The thorny issue of when and how to implement
daylight saving time was the focus of a special committee appointed by
Sa’ar (Likud) in April.
Headed by Shmuel Abuav, a former Construction
Ministry director general and head of the Or Yarok (“Green Light” in
Hebrew) road safety organization, the committee examined the current
daylight saving time policy and its impact on road safety, energy
consumption and the economy.
“The additional hour of daylight for the
citizens of Israel has a positive influence on every one of the central
aspects of life,” Sa’ar said, adding that he would immediately begin
working on getting government and Knesset approval for the legislation.

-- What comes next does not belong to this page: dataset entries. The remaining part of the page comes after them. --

Lemma load_config_registry_witness :
  load_config example_runtime example_environ = Ok example_config
  /\ (exists rc, get_region_config None example_globals
                  = (Ok ("atl", rc), example_globals))
  /\ get_region_config (Some "BLR") example_globals
      = (Ok ("blr", {| url := "http://blr.example.com:9090/";
                       url_ssl_verify := true;
                       username := Some ""; password := Some "";
                       token := Some "token123"; custom_headers := None |}),
         example_globals).
Proof.
  destruct (load_config_registry example_runtime example_environ example_config
              example_globals eq_refl eq_refl) as [Hall Hdef].
  split; [reflexivity|]. split.
  - apply Hdef. discriminate.
  - apply (Hall "blr" _ "BLR"); reflexivity.
Defined.

(** X24.  The bind settings of a loaded configuration are complete: the
    transport is the lowercased [PROMETHEUS_MCP_SERVER_TRANSPORT], or
    [stdio] when unset, and is not empty; the host is
    [PROMETHEUS_MCP_BIND_HOST], or [127.0.0.1] when unset, and is not
    empty; the port is what [int] made of [PROMETHEUS_MCP_BIND_PORT], or
    of [8080] when unset, and is not 0.  A port of 0, an empty host or an
    empty transport make the load fail. *)
Theorem load_config_bind_settings (rt : runtime) (environ : dict string)
  (cfg : PrometheusConfig) :
  load_config rt environ = Ok cfg ->
  exists mc,
    mcp_server_config cfg = Some mc
    /\ mcp_server_transport mc
       = PyStr.lower (environ_get environ "PROMETHEUS_MCP_SERVER_TRANSPORT" "stdio")
    /\ mcp_server_transport mc <> ""
    /\ mcp_bind_host mc = environ_get environ "PROMETHEUS_MCP_BIND_HOST" "127.0.0.1"
    /\ mcp_bind_host mc <> ""
    /\ int_of_str rt (environ_get environ "PROMETHEUS_MCP_BIND_PORT" "8080")
       = Ok (mcp_bind_port mc)
    /\ mcp_bind_port mc <> 0.
Proof.
  intros Hload.
  destruct (load_config_inv rt environ cfg Hload)
    as (_ & _ & port & mc & Hport & Hinit & Hmc).
  exists mc. split; [exact Hmc|].
  unfold MCPServerConfig_init in Hinit.
  destruct (PyStr.truthy (PyStr.lower _)) eqn:Ht; cbn [negb] in Hinit;
    [|discriminate].
  destruct (PyStr.truthy (environ_get environ "PROMETHEUS_MCP_BIND_HOST" _)) eqn:Hh;
    cbn [negb] in Hinit; [|discriminate].
  destruct (Z.eqb_spec port 0) as [|Hp]; [discriminate|].
  injection Hinit as <-.
  cbn [mcp_server_transport mcp_bind_host mcp_bind_port].
  apply truthy_nonempty in Ht, Hh. repeat split; assumption.
Qed.

Lemma load_config_bind_settings_witness :
  exists mc,
    mcp_server_config example_config = Some mc
    /\ mcp_server_transport mc = "stdio"
    /\ mcp_bind_host mc = "127.0.0.1"
    /\ mcp_bind_port mc <> 0.
Proof.
  destruct (load_config_bind_settings example_runtime example_environ
              example_config eq_refl)
    as (mc & Hmc & Ht & _ & Hh & _ & _ & Hp).
  exists mc. repeat split; assumption.
Defined.

(* ================================================================== *)
(** ** The entry point *)

(** X25.  [run_server] never starts the server.  [setup_environment]
    reads [config.url], and [PrometheusConfig] has no such attribute, so
    for every configuration the run ends with that [AttributeError]
    escaping: [mcp.run] is not reached and no exit code is returned. *)
Theorem run_server_never_starts (cfg : PrometheusConfig) :
  setup_environment cfg
    = Raise (mkExn AttributeError
               "'PrometheusConfig' object has no attribute 'url'")
  /\ run_server cfg
     = Crashed (mkExn AttributeError
                  "'PrometheusConfig' object has no attribute 'url'")
  /\ (forall transport bind, run_server cfg <> Started transport bind)
  /\ (forall code, run_server cfg <> Exited code).
Proof.
  repeat split; try reflexivity; intros; discriminate.
Qed.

Daylight saving time went into effect across Israel on Friday, March 29, turning 2 a.m. into 3 a.m.
In November, the Knesset passed legislation
extending daylight savings time until the first Sunday after October 1.
Before that, standard time would begin the Saturday night before Yom
Kippur, so that the day’s fast, which is pegged to nightfall, would end
an hour earlier.
Because the Hebrew calendar is lunar, Yom
Kippur can fall between mid-September and mid-October, which used to
mean that Israelis returned to standard time as much as a month and a
half before most other countries, where daylight savings time ends on
November 1.
As a result, the issue of the seasonal time
transition became contentious among Israelis, and was caught up in
political tensions between religious and secular politicians.
Religious parties generally pushed for the
early time change to ease the Yom Kippur fast, and some secular
activists protested that the change was unnecessarily inconvenient and
expensive. They pointed to a relatively early loss of daylight hours and
a resultant rise in electricity bills as well as car accidents as
people who would otherwise drive home from work in daylight were forced
to drive in darkness.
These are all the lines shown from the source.